Entries supplied: Begin

(** X3.  Executing the moves of a list one call at a time, as [nextStep]
    and the playback do, gives the state that one call on the joined list
    gives, as [prevStep] computes it; the entries may be any strings. *)
Theorem stepwise_is_joined (moves : list string) (s : CubeState) :
  foldl (fun acc mv => executeAlgorithm mv acc) s moves
  = executeAlgorithm (join moves) s.
Proof.
  revert s. induction moves as [|m moves IH]; intros s; [done |].
  destruct moves as [|m' moves]; [done |].
  change (join (m :: m' :: moves)) with (m +:+ String " " (join (m' :: moves))).
  rewrite executeAlgorithm_sep, <- IH. done.
Qed.

(** X4.  Splitting a joined list of tokens gives the list back, and what
    [split(' ').filter(m => m)] returns always is such a list: non-empty
    strings without a space. *)
Theorem tokens_join_roundtrip (algorithm : string) (moves : list string) :
  tokens (join (tokens algorithm)) = tokens algorithm
  /\ (Forall (fun m => nonEmpty m = true /\ spaceFree m = true) moves ->
      tokens (join moves) = moves).
Proof.
  split; [| apply tokens_join].
  apply tokens_join, tokens_wellformed.
Qed.

Lemma tokens_join_roundtrip_witness :
  tokens (join ["R"; "U'"; "y"; "F2"]) = ["R"; "U'"; "y"; "F2"].
Proof.
  apply (tokens_join_roundtrip "" ["R"; "U'"; "y"; "F2"]).
  repeat constructor.
Defined.

(** ** The engine on nine-facelet states *)

Lemma executeAlgorithm_nine (algorithm : string) (s : CubeState) :
  nine s -> nine (executeAlgorithm algorithm s).
Proof. intros H. by apply (runMoves_nine (tokens algorithm)). Qed.

(** X5.  Nine facelets on every face before an algorithm, nine facelets on
    every face after it, whatever the string. *)
Theorem executeAlgorithm_keeps_nine (algorithm : string) (s : CubeState) :
  nine s -> nine (executeAlgorithm algorithm s).
Proof. apply executeAlgorithm_nine. Qed.

Lemma executeAlgorithm_keeps_nine_witness :
  nine (executeAlgorithm "R U2 x F' " solvedState).
Proof.
  apply (executeAlgorithm_keeps_nine "R U2 x F' " solvedState).
  repeat constructor.
Defined.

(** ** Moves permute the stickers *)

Lemma filter_tally (v : jsval) (l : list jsval) :
  length (List.filter (fun c => c === v) l) = tally v l.
Proof.
  induction l as [|x l IH]; [done |].
  simpl. destruct (x === v); simpl; by rewrite IH.
Qed.

Lemma tally_app (v : jsval) (l1 l2 : list jsval) :
  tally v (l1 ++ l2) = tally v l1 + tally v l2.
Proof.
  induction l1 as [|x l1 IH]; [done |].
  simpl. rewrite IH. lia.
Qed.

Lemma countColor_tally (v : jsval) (s : CubeState) :
  countColor v s
  = tally v (f_up s) + tally v (f_down s) + tally v (f_front s)
    + tally v (f_back s) + tally v (f_left s) + tally v (f_right s).
Proof.
  unfold countColor, cells. rewrite filter_tally, !tally_app. lia.
Qed.

(** Evaluate a case of the [switch] on a state of 54 named facelets, then
    compare the two sums of indicators. *)
Ltac same_tally :=
  rewrite !countColor_tally;
  match goal with
  | |- context [?f (mkCube ?a ?b ?c ?d ?e ?g)] =>
      let r := eval vm_compute in (f (mkCube a b c d e g)) in
      change (f (mkCube a b c d e g)) with r
  end;
  cbn [tally foldr f_up f_down f_front f_back f_left f_right];
  repeat match goal with
  | |- context [if ?x === ?v then 1 else 0] =>
      generalize (if x === v then 1 else 0); intros ?
  end;
  lia.

Lemma countColor_cases (v : jsval) (s : CubeState) :
  nine s ->
  countColor v (caseF s) = countColor v s
  /\ countColor v (caseB s) = countColor v s
  /\ countColor v (caseU s) = countColor v s
  /\ countColor v (caseD s) = countColor v s
  /\ countColor v (caseL s) = countColor v s
  /\ countColor v (caseR s) = countColor v s.
Proof.
  intros H. nine_cells s H. repeat apply conj; same_tally.
Qed.

Lemma countColor_performMove (v : jsval) (mv : string) (s : CubeState) :
  nine s -> countColor v (performMove mv s) = countColor v s.
Proof.
  intros H. destruct (countColor_cases v s H) as (HF & HB & HU & HD & HL & HR).
  destruct (performMove_letter mv s) as [Hm|[Hm|[Hm|[Hm|[Hm|[Hm|Hm]]]]]];
    rewrite Hm; done.
Qed.

Lemma countColor_iter (v : jsval) (mv : string) (k : nat) (s : CubeState) :
  nine s -> countColor v (Nat.iter k (performMove mv) s) = countColor v s.
Proof.
  intros H. induction k as [|k IH]; [done |].
  simpl. rewrite countColor_performMove by by apply iter_nine. exact IH.
Qed.

Lemma countColor_executeMove (v : jsval) (m : string) (s : CubeState) :
  nine s -> countColor v (executeMove m s) = countColor v s.
Proof. intros H. destruct m; [done |]. by apply countColor_iter. Qed.

Lemma countColor_executeAlgorithm (v : jsval) (algorithm : string)
    (s : CubeState) :
  nine s -> countColor v (executeAlgorithm algorithm s) = countColor v s.
Proof.
  unfold executeAlgorithm. generalize (tokens algorithm). intros l.
  revert s. induction l as [|m l IH]; intros s H; [done |].
  simpl. rewrite IH by by apply executeMove_nine.
  by apply countColor_executeMove.
Qed.

(** X6.  An algorithm never changes how many stickers of a colour the cube
    has: [countColor] gives the same number before and after, for every
    colour and every string. *)
Theorem executeAlgorithm_keeps_counts (color : jsval) (algorithm : string)
    (s : CubeState) :
  nine s ->
  countColor color (executeAlgorithm algorithm s) = countColor color s.
Proof. apply countColor_executeAlgorithm. Qed.

Lemma executeAlgorithm_keeps_counts_witness :
  countColor (JString "W") (executeAlgorithm "R U F' D2 L B" cubeF2) = 9.
Proof.
  rewrite (executeAlgorithm_keeps_counts (JString "W") "R U F' D2 L B" cubeF2).
  - reflexivity.
  - repeat constructor.
Defined.

(** ** [_rotateFace] *)

(** X7.  On a face of nine facelets the counter-clockwise rotation undoes
    the clockwise one and the other way round, and four clockwise
    rotations give the face back. *)
Theorem rotateFace_roundtrip (n : FaceName) (s : CubeState) :
  length (faceOf s n) = 9 ->
  rotateFace n false (rotateFace n true s) = s
  /\ rotateFace n true (rotateFace n false s) = s
  /\ Nat.iter 4 (rotateFace n true) s = s.
Proof.
  intros H. destruct s as [fu fd ff fb fl fr].
  destruct n; simpl in H;
    match type of H with length ?a = 9 => list9 a H end;
    repeat apply conj; reflexivity.
Qed.

Lemma rotateFace_roundtrip_witness :
  length (faceOf cubeF2 right) = 9
  /\ rotateFace right false (rotateFace right true cubeF2) = cubeF2.
Proof.
  assert (H : length (faceOf cubeF2 right) = 9) by reflexivity.
  split; [exact H |].
  exact (proj1 (rotateFace_roundtrip right cubeF2 H)).
Defined.

Lemma set_length_in_range (a : list jsval) (i : nat) (v : jsval) :
  i < length a -> length (set a i v) = length a.
Proof.
  intros Hi. unfold set. destruct (decide (i < length a)); [| lia].
  apply length_insert.
Qed.

Lemma rotateCells_length (mapping : list nat) (a : list jsval) :
  9 <= length a -> length (rotateCells mapping a) = length a.
Proof.
  intros Hlen. unfold rotateCells.
  assert (Hfold : forall (l : list nat) (b : list jsval),
            Forall (fun i => i < length b) l ->
            length (foldl (fun acc i => set acc i (get a (mapping !!! i))) b l)
            = length b).
  { induction l as [|i l IH]; intros b Hl; [done |].
    apply Forall_cons in Hl as [Hi Hl]. simpl.
    rewrite IH; rewrite set_length_in_range by done; [done |].
    eapply Forall_impl; [exact Hl |]. by intros j. }
  apply Hfold. repeat constructor; lia.
Qed.

Lemma rotateCells_get (mapping : list nat) (a : list jsval) (i : nat) :
  i < 9 -> get (rotateCells mapping a) i = get a (mapping !!! i).
Proof.
  intros Hi. unfold rotateCells. cbn [foldl seq].
  do 9 (destruct i as [|i]; [by rewrite !get_set |]). lia.
Qed.

(** X8.  [_rotateFace] changes the array of the face it is given and no
    other, keeps the length of an array of nine or more, and moves the
    first nine entries by its table: entry [i] of the result is entry
    [mapping[i]] of the face as it was. *)
Theorem rotateFace_only_that_face (n n' : FaceName) (clockwise : bool)
    (s : CubeState) :
  (n' <> n -> faceOf (rotateFace n clockwise s) n' = faceOf s n')
  /\ (9 <= length (faceOf s n) ->
      length (faceOf (rotateFace n clockwise s) n) = length (faceOf s n))
  /\ (forall i, i < 9 ->
      (rotateFace n clockwise s).[n, i]
      = s.[n, (if clockwise then cwMapping else ccwMapping) !!! i]).
Proof.
  unfold facelet, rotateFace. rewrite !faceOf_withFace.
  destruct (decide (n = n)); [| done].
  split; [| split].
  - intros Hn. by destruct (decide (n = n')) as [->|].
  - apply rotateCells_length.
  - intros i Hi. by apply rotateCells_get.
Qed.

(** ** Face turns and the opposite face *)

Lemma faceOf_setFacelet_other (s : CubeState) (n n' : FaceName) (i : nat)
    (v : jsval) :
  n <> n' -> faceOf (setFacelet s n i v) n' = faceOf s n'.
Proof.
  intros Hn. unfold setFacelet. rewrite faceOf_withFace.
  by destruct (decide (n = n')).
Qed.

(** X9.  A turn of a face does not touch the opposite face: after [F] the
    back array is what it was, and so on for the six faces, on any state. *)
Theorem turn_keeps_opposite_face (s : CubeState) :
  faceOf (performMove "F" s) back = faceOf s back
  /\ faceOf (performMove "B" s) front = faceOf s front
  /\ faceOf (performMove "U" s) down = faceOf s down
  /\ faceOf (performMove "D" s) up = faceOf s up
  /\ faceOf (performMove "L" s) right = faceOf s right
  /\ faceOf (performMove "R" s) left = faceOf s left.
Proof.
  repeat apply conj;
    match goal with
    | |- faceOf (performMove ?m s) _ = _ =>
        change (performMove m s) with
          ltac:(let r := eval cbv beta iota delta
                           [performMove String.eqb Ascii.eqb Bool.eqb]
                         in (performMove m s) in exact r)
    end;
    unfold caseF, caseB, caseU, caseD, caseL, caseR; cbv zeta;
    unfold run; cbn [foldl]; unfold assign, store; cbn [fst snd];
    rewrite !faceOf_setFacelet_other by done;
    unfold rotateFace; rewrite faceOf_withFace; done.
Qed.

(** X10.  Turns of opposite faces commute: [U] and [D], [F] and [B], [L]
    and [R], on every state with nine facelets a face. *)
Theorem opposite_turns_commute (s : CubeState) :
  nine s ->
  performMove "U" (performMove "D" s) = performMove "D" (performMove "U" s)
  /\ performMove "F" (performMove "B" s) = performMove "B" (performMove "F" s)
  /\ performMove "L" (performMove "R" s) = performMove "R" (performMove "L" s).
Proof.
  intros H. nine_cells s H. repeat apply conj; vm_compute; reflexivity.
Qed.

Lemma opposite_turns_commute_witness :
  nine cubeF2
  /\ performMove "U" (performMove "D" cubeF2)
     = performMove "D" (performMove "U" cubeF2).
Proof.
  assert (H : nine cubeF2) by repeat constructor.
  split; [exact H |].
  exact (proj1 (opposite_turns_commute cubeF2 H)).
Defined.

(** ** [validateCubeState] *)

(** Decide the comparisons between colour codes that are written out. *)
Ltac decide_codes :=
  repeat match goal with
  | |- context [JString ?a === JString ?b] =>
      let r := eval vm_compute in (JString a === JString b) in
      change (JString a === JString b) with r
  end.

(** A value is one of the six colour codes or has a property name that is
    none of them. *)
Lemma colour_cases (x : jsval) :
  x = JString "W" \/ x = JString "Y" \/ x = JString "R"
  \/ x = JString "O" \/ x = JString "G" \/ x = JString "B"
  \/ Forall (fun k => String.eqb k (keyOf x) = false) colourCodes.
Proof.
  unfold colourCodes.
  destruct x as [| |c];
    [do 6 right; by repeat constructor .. |].
  simpl.
  destruct (String.eqb_spec "W" c) as [<-|]; [tauto |].
  destruct (String.eqb_spec "Y" c) as [<-|]; [tauto |].
  destruct (String.eqb_spec "R" c) as [<-|]; [tauto |].
  destruct (String.eqb_spec "O" c) as [<-|]; [tauto |].
  destruct (String.eqb_spec "G" c) as [<-|]; [tauto |].
  destruct (String.eqb_spec "B" c) as [<-|]; [tauto |].
  do 6 right. repeat constructor; by apply String.eqb_neq.
Qed.

Lemma other_not_code (x : jsval) (k : string) :
  Forall (fun k => String.eqb k (keyOf x) = false) colourCodes ->
  k ∈ colourCodes -> (x === JString k) = false.
Proof.
  intros Hother Hk. unfold strict_eq. apply bool_decide_eq_false_2.
  intros ->. rewrite Forall_forall in Hother.
  specialize (Hother k Hk). simpl in Hother.
  by rewrite String.eqb_refl in Hother.
Qed.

Entries supplied: End

> _Problem details_
Copy out only the lines of the records above from the one with "by apply countColor_executeMove." through the one with "Theorem executeAlgorithm_keeps_counts (color", exactly as they stand, both included.

> _Your solution_
  by apply countColor_executeMove.
Qed.

(** X6.  An algorithm never changes how many stickers of a colour the cube
    has: [countColor] gives the same number before and after, for every
    colour and every string. *)
Theorem executeAlgorithm_keeps_counts (color : jsval) (algorithm : string)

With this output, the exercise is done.